WHAT IS NEEDED: In the listing below, how many lines hold "assert"? Give the number only.

----

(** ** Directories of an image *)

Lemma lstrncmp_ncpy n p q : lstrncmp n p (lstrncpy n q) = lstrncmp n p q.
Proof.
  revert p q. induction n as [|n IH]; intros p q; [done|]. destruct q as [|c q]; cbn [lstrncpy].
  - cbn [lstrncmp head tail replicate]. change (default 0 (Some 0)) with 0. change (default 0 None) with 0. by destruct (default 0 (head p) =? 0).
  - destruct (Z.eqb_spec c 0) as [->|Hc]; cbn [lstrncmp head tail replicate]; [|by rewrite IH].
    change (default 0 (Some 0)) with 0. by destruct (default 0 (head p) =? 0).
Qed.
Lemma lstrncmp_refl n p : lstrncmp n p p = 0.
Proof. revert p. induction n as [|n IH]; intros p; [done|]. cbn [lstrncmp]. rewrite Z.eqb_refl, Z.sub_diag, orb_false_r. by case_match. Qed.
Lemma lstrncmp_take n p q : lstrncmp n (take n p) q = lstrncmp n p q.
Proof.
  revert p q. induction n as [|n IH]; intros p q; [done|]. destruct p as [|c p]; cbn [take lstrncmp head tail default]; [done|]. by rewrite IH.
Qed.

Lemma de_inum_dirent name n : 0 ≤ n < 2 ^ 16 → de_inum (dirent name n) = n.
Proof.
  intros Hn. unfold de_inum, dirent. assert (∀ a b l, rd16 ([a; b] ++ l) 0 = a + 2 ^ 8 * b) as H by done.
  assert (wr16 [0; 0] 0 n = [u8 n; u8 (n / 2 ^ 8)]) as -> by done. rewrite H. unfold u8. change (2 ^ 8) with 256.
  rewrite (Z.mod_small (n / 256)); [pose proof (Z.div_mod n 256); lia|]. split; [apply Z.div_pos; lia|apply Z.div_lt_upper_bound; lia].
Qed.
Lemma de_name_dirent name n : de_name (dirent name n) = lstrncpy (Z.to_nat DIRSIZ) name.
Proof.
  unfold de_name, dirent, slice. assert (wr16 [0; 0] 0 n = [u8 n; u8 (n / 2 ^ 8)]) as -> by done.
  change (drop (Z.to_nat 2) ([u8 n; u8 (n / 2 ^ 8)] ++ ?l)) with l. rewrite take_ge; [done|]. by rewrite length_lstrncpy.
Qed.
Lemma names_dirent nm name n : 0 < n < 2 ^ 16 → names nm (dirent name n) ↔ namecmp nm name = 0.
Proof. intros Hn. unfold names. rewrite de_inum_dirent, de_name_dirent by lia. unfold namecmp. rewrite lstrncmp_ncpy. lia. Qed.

----

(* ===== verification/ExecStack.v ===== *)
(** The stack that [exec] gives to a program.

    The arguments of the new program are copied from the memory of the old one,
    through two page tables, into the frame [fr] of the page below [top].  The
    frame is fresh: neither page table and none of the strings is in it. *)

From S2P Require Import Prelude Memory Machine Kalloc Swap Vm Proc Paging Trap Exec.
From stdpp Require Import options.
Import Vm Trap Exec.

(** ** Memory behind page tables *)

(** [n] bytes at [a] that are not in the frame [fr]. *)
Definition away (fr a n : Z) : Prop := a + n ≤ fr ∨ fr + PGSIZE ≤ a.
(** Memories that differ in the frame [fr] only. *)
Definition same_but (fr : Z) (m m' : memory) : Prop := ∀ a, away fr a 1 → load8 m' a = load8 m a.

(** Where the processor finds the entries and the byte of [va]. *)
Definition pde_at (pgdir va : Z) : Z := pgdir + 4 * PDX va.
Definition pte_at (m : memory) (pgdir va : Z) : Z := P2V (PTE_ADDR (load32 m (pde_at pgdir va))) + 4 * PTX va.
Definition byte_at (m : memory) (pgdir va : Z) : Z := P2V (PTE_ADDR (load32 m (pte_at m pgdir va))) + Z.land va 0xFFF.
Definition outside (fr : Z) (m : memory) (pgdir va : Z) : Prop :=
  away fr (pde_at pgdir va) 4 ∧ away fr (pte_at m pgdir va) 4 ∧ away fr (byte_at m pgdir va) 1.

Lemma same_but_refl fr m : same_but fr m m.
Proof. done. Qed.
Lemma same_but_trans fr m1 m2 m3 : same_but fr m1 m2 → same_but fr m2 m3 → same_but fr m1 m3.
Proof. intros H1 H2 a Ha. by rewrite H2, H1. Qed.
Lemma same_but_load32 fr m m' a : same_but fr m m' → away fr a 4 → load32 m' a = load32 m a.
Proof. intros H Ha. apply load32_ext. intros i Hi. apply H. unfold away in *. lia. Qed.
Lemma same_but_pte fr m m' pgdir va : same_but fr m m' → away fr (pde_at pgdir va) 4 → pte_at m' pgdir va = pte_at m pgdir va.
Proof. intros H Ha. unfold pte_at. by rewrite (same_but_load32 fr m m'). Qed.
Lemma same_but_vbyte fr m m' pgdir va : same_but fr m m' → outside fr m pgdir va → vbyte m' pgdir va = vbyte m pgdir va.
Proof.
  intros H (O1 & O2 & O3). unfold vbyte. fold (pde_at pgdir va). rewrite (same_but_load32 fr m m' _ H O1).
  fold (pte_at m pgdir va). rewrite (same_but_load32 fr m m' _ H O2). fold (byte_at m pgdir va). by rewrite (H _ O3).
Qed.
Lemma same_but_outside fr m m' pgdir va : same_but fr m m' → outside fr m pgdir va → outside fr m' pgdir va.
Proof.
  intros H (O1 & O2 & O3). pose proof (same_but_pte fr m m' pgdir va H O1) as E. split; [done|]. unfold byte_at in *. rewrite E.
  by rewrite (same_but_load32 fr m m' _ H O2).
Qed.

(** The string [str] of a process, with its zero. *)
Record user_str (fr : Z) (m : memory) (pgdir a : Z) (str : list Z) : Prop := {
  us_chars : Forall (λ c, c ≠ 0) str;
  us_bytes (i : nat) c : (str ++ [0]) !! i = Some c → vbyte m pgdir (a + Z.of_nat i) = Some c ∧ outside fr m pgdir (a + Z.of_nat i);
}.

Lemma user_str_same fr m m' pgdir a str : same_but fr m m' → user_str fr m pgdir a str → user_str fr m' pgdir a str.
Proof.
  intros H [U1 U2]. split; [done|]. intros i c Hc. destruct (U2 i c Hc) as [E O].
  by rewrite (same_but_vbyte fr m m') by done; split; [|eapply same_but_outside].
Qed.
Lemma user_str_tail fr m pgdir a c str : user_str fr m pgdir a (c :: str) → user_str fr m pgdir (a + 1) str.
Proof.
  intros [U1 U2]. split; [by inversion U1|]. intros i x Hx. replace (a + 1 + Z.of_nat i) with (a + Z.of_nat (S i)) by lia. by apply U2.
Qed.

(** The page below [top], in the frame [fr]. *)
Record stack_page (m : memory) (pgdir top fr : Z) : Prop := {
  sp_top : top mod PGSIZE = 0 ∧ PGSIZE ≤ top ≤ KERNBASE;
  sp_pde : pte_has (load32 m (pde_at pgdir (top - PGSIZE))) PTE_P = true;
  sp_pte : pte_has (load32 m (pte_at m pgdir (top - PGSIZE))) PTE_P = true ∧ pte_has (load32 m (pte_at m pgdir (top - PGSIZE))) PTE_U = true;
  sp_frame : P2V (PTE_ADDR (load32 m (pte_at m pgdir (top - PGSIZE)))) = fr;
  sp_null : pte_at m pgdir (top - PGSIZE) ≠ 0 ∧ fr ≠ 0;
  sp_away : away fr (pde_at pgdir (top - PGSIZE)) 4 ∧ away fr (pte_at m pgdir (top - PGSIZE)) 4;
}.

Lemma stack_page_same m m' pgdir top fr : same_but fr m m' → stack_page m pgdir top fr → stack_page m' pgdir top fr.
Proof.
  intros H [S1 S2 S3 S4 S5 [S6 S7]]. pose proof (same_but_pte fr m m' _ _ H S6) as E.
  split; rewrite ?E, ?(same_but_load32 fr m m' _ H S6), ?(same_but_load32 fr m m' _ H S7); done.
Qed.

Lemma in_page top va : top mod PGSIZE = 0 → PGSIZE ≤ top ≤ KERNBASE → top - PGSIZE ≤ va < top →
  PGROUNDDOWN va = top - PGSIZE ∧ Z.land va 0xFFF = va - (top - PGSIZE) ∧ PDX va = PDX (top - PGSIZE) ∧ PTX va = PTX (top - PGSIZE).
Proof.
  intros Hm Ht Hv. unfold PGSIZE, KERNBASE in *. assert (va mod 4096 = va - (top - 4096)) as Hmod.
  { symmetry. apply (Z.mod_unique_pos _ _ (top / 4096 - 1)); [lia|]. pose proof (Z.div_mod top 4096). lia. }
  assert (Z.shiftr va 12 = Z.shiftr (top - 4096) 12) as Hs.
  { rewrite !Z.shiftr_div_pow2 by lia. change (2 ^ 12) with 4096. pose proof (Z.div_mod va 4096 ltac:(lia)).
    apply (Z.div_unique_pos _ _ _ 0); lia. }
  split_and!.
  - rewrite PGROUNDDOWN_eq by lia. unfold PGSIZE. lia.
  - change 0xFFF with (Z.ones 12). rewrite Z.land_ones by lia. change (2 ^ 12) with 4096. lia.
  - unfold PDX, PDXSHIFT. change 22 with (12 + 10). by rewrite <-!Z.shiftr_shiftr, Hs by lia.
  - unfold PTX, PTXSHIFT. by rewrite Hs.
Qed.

----

EXERCISE RESPONSE: 5